There may have been some religious symbolism in Mrs O’s suggestion. Why are there many faiths, when there is only one truth? The mountain analogy again, with many routes to the summit, over different types of terrain. Ramana Maharshi’s way has always been considered as a sort of direct ascent of a precipice, as simple as it is difficult. This accounts for the idea (mistaken, I’m sure) that the task is easier with lesser gurus — hence for instance, Raghu’s family’s adherence to Paramahamsa Yogananda. The vichara path being too ‘high’, too ‘exalted’, a ‘lower path’ is chosen until the disciple is ready. I’m truly sorry, but bollocks! It isn’t presumption that chooses the direct approach, it’s faith.

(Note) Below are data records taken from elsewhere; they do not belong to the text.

(** * Bandwidth ingestion of [app.py]: unit conversion, report parsing, upload

    A shallow embedding of the ingestion path of [app.py]
    ([convert_to_bytes], [convert_speed_to_bps], [parse_bandwidth_data],
    [init_db], [upload_data]) and of the query [get_consumo_interface],
    with the properties the specification states about the ingestion and
    further properties of the parser, the tables and the query.

    Modelling choices.
    - A Python [str] is a Rocq [string] whose characters are the code
      points below 256; on that range [str.lower], [str.strip], the
      regular-expression class [\d] and [float()] are modelled exactly.
    - A Python [float] is an IEEE-754 binary64 value, given by the
      Standard Library's [spec_float] with [prec = 53], [emax = 1024].
    - An exception is a value of [exn]; code that may raise returns a
      [result].
    - The SQLite database is a record of its two tables, which exist
      (possibly empty); the column [created_at] (wall-clock time) is left
      out, and so are failures of the database file itself. *)

From Stdlib Require Import ZArith NArith List String Ascii Bool Lia.
From Stdlib Require Import Floats.SpecFloat DecimalString.
From Stdlib Require Import Sorted Permutation.
Import ListNotations.
Local Open Scope string_scope.
Local Open Scope Z_scope.

(** ** Exceptions and results *)

Inductive exn : Type :=
| ValueError (msg : string)
| OverflowError (msg : string).

Inductive result (A : Type) : Type :=
| Ok (a : A)
| Raise (e : exn).
Arguments Ok {A} a.
Arguments Raise {A} e.

Definition bind {A B : Type} (r : result A) (k : A -> result B) : result B :=
  match r with
  | Ok a => k a
  | Raise e => Raise e
  end.

Notation "x <- c ;; k" := (bind c (fun x => k))
  (at level 61, c at next level, right associativity).

(** [str(e)] *)
Definition str_exn (e : exn) : string :=
  match e with
  | ValueError msg => msg
  | OverflowError msg => msg
  end.

(** ** Python strings *)

Module Str.

Definition code (c : ascii) : Z := Z.of_N (N_of_ascii c).
Definition chr (n : Z) : ascii := ascii_of_N (Z.to_N n).
Definition between (lo hi : Z) (c : ascii) : bool :=
  (lo <=? code c) && (code c <=? hi).

(** [c.isspace()] on code points below 256 *)
Definition isspace (c : ascii) : bool :=
  between 9 13 c || between 28 32 c || (code c =? 133) || (code c =? 160).

(** one character of [str.lower()] on code points below 256: A-Z and the
    Latin-1 capitals U+00C0..U+00DE, the sign U+00D7 apart *)
Definition lower_char (c : ascii) : ascii :=
  if between 65 90 c || (between 192 222 c && negb (code c =? 215))
  then chr (code c + 32) else c.

Fixpoint lower (s : string) : string :=
  match s with
  | EmptyString => EmptyString
  | String c s' => String (lower_char c) (lower s')
  end.

Fixpoint startswith (s p : string) : bool :=
  match p, s with
  | EmptyString, _ => true
  | String a p', String b s' => Ascii.eqb a b && startswith s' p'
  | String _ _, EmptyString => false
  end.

There’s an English climber called George Mallory who disappeared on Everest in 1924. His body has never been found, and it isn’t clear whether he got to the top or not. His is the famous remark about wanting to climb Everest ‘because it’s “there”.’ He did a celebrated bit of climbing in Wales once, nipping down a sheer rock face by the most direct route to retrieve his pipe, which he’d forgotten. And for exactly the same reason: because it was ‘there’, and he was desperate for a soothing puff of Mayan tobacco.
The climb is written up in all the books as Mallory’s Pipe, the descent of a sheer face undertaken in fading light in front of witnesses, with a note which adds, ‘This is impossible.’

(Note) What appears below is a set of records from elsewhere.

(** * AR try-on pipeline of the sneaker customizer (src/main.js)

    A shallow embedding of the per-frame foot tracking code: the landmark
    validation and the frame handler [onPoseResults], the placement code
    [positionARShoe], the overlay drawing helpers and the session exit
    [exitARMode], followed by the properties proved about them.

    JavaScript numbers are idealised as real numbers: every arithmetic
    expression of the source is kept as written, rounding and NaN are not
    modelled.  The module-level [let] variables of the source become the
    fields of one explicit state record which every function threads. *)

From Stdlib Require Import Reals Lra List String Ascii ZArith NArith Bool Lia.
Import ListNotations.
Open Scope R_scope.

(** ** The JavaScript built-ins the code calls *)

Module JS.

(** [a > b] on numbers. *)
Definition gt (a b : R) : bool := if Rlt_dec b a then true else false.

(** Truthiness of a value that is either an object or [null]. *)
Definition truthy {A : Type} (o : option A) : bool :=
  match o with Some _ => true | None => false end.

Definition Math_PI : R := PI.
Definition Math_max (a b : R) : R := Rmax a b.
Definition Math_min (a b : R) : R := Rmin a b.
Definition Math_sqrt (a : R) : R := sqrt a.
Definition Math_pow (base : R) (exponent : nat) : R := base ^ exponent.

(** [Math.atan2(y, x)]: the angle of the point [(x, y)], by quadrant. *)
Definition Math_atan2 (b a : R) : R :=
  if Rlt_dec 0 a then atan (b / a)
  else if Rlt_dec a 0 then
    (if Rlt_dec b 0 then atan (b / a) - PI else atan (b / a) + PI)
  else if Rlt_dec 0 b then PI / 2
  else if Rlt_dec b 0 then - (PI / 2)
  else 0.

Come to that, it’s impossible for an Indian boy mentally to live through his own death and to understand that it is nothing, but it had happened, which was why I was here. And it was also ‘impossible’ for a severely disabled twenty-year-old from Buckinghamshire to be spending a month as a guest of the holy mountain, but here I was. Once you enter the realm of the impossible, every possibility is equally likely.

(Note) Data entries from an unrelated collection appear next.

Lemma upsertsOnly_tryCatch {A} (body : M W A) (handler : Exn -> M W A) :
  upsertsOnly P body -> (forall e, upsertsOnly P (handler e)) ->
  upsertsOnly P (tryCatch body handler).
Proof.
  intros Hc Hk p. unfold tryCatch.
  destruct (Hc p) as (cs1 & C1 & F1).
  destruct (body p) as [[a|e|] p1]; simpl in *; [now exists cs1| |now exists cs1].
  destruct (Hk e p1) as (cs2 & C2 & F2).
  exists (cs1 ++ cs2). rewrite C2, C1, app_assoc. split; [reflexivity|].
  rewrite upsertInputs_app. now apply Forall_app.
Qed.

Lemma upsertsOnly_callService {A} (c : ExternalCall) (f : W -> (Exn + A) * W) :
  match c with IndexUpsert vectors => P vectors | _ => True end ->
  upsertsOnly P (callService c f).
Proof.
  intros H p. unfold callService.
  destruct (f (world p)) as [[e|a] w']; simpl;
    (eexists [_]; split; [reflexivity|]);
    destruct c; simpl; auto.
Qed.

Lemma upsertsOnly_upsert {A} (vectors : list VectorRecord)
    (f : W -> (Exn + A) * W) :
  P vectors -> upsertsOnly P (callService (IndexUpsert vectors) f).
Proof. intros H. now apply upsertsOnly_callService. Qed.

Lemma upsertsOnly_ext {A} (c c' : M W A) :
  (forall p, c p = c' p) -> upsertsOnly P c' -> upsertsOnly P c.
Proof. intros E H p. rewrite E. apply H. Qed.

(** A step that ends by returning a value known beforehand. *)
Lemma upsertsOnly_bind_ret {A B} (c : M W unit) (a : A) (k : A -> M W B) :
  upsertsOnly P c -> upsertsOnly P (k a) ->
  upsertsOnly P (bind (bind c (fun _ => ret a)) k).
Proof.
  intros Hc Hk p.
  assert (E : bind (bind c (fun _ => ret a)) k p = bind c (fun _ => k a) p).
  { unfold bind, ret. destruct (c p) as [[[]|e|] p1]; reflexivity. }
  rewrite E. apply upsertsOnly_bind; [assumption | intros _; exact Hk].
Qed.

End Upserts.

Create HintDb upserts.

Ltac upserts :=
  repeat first
    [ simple apply upsertsOnly_ret | simple apply upsertsOnly_throw
    | simple apply upsertsOnly_outOfFuel
    | simple apply upsertsOnly_log | simple apply upsertsOnly_get
    | simple apply upsertsOnly_setOpenaiClient
    | simple apply upsertsOnly_setPineconeClient
    | simple apply upsertsOnly_bind; [|intros ?]
    | simple apply upsertsOnly_tryCatch; [|intros ?]
    | solve [auto with upserts]
    | simple apply upsertsOnly_callService; exact I
    | simple apply upsertsOnly_upsert; solve [auto]
    | progress unfold validateEnvVar
    | match goal with
      | |- upsertsOnly _ (if ?b then _ else _) => destruct b
      | |- upsertsOnly _ (match ?x with _ => _ end) => destruct x
      | |- upsertsOnly _ (let '(_, _) := ?x in _) => destruct x
      end ].

Section UpsertedVectors.

Context {W : Type}.
Variable svc : Services W.
Variable env : Env.
Variable P : list VectorRecord -> Prop.

Lemma upsertsOnly_getEnvConfig : upsertsOnly P (getEnvConfig env : M W _).
Proof. unfold getEnvConfig. upserts. Qed.

#[local] Hint Resolve upsertsOnly_getEnvConfig : upserts.

Lemma upsertsOnly_validateEnvironment :
  upsertsOnly P (validateEnvironment env : M W _).
Proof. unfold validateEnvironment. upserts. Qed.

Lemma upsertsOnly_getPineconeIndex : upsertsOnly P (getPineconeIndex env : M W _).
Proof. unfold getPineconeIndex, getPineconeClient. upserts. Qed.

Lemma upsertsOnly_embedTexts (texts : list Js.str) :
  upsertsOnly P (embedTexts svc env texts).
Proof. unfold embedTexts, getOpenAIClient. upserts. Qed.

Lemma upsertsOnly_logAll (module : Js.str) (level : LogLevel) (messages : list Js.str) :
  upsertsOnly P (logAll module level messages : M W unit).
Proof. induction messages; simpl; upserts. Qed.

#[local] Hint Resolve upsertsOnly_validateEnvironment upsertsOnly_getPineconeIndex
  upsertsOnly_embedTexts upsertsOnly_logAll : upserts.

Lemma upsertsOnly_deleteAllVectors : upsertsOnly P (deleteAllVectors svc env).
Proof. unfold deleteAllVectors. upserts. Qed.

#[local] Hint Resolve upsertsOnly_deleteAllVectors : upserts.

Lemma upsertsOnly_uploadLoop (docs : list UploadedDoc) (fuel i n : nat)
    (errs : list Js.str) :
  (forall j embeddings,
      P (mapFrom (docVector embeddings) 0 (sliceList docs j (j + 50)))) ->
  upsertsOnly P (uploadLoop svc env fuel docs i n errs).
Proof.
  intros HP. revert i n errs.
  induction fuel as [|fuel IH]; intros i n errs; cbn [uploadLoop];
    unfold uploadBatch; destruct (i <? length docs); upserts.
Qed.

Lemma upsertsOnly_uploadDocuments (docs : list UploadedDoc) :
  (forall j embeddings,
      P (mapFrom (docVector embeddings) 0 (sliceList docs j (j + 50)))) ->
  upsertsOnly P (uploadDocumentsToPinecone svc env docs).
Proof.
  intros HP. unfold uploadDocumentsToPinecone.
  destruct docs as [|d docs']; [upserts|].
  remember (d :: docs') as docs.
  upserts. now apply upsertsOnly_uploadLoop.
Qed.

Lemma upsertsOnly_routeLoop (chunks : list Chunk) (fuel i n : nat) :
  (forall j embeddings,
      P (mapFrom (chunkVector 1000 embeddings) 0 (sliceList chunks j (j + 50)))) ->
  upsertsOnly P (routeLoop svc env fuel chunks i n).
Proof.
  intros HP. revert i n.
  induction fuel as [|fuel IH]; intros i n; cbn [routeLoop];
    unfold routeBatch; destruct (i <? length chunks); upserts.
Qed.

The only thing which really did seem to be impossible was for me to find the concentration necessary to meditate — or I suppose the disconcentration. Willpower must step back from the event. I couldn’t make that direct descent into the Self, lacking the aplomb of a tweeded mountaineering genius, able to nip down and grab his favourite briar without giving it a thought.
The privileges of luggage
Mrs Osborne arranged for two men to take me up Arunachala. She called them ‘coolies’. I suppose she must have paid them for their labour, though I didn’t think of that at the time. One of them knelt down and carried me in a sort of fireman’s lift. As he clambered up the mountain I had an excellent view of his bobbing rippling muscly back as I looked down, and if I managed to raise my sights a little I could see not where I was going, which was a total mystery, but where I had been. Maybe it was just as well, since the rocky ground dropped away so rapidly it took my breath with it. I could also glimpse the second coolie lithely ascending, carrying the folded wheelchair on his head with no apparent effort.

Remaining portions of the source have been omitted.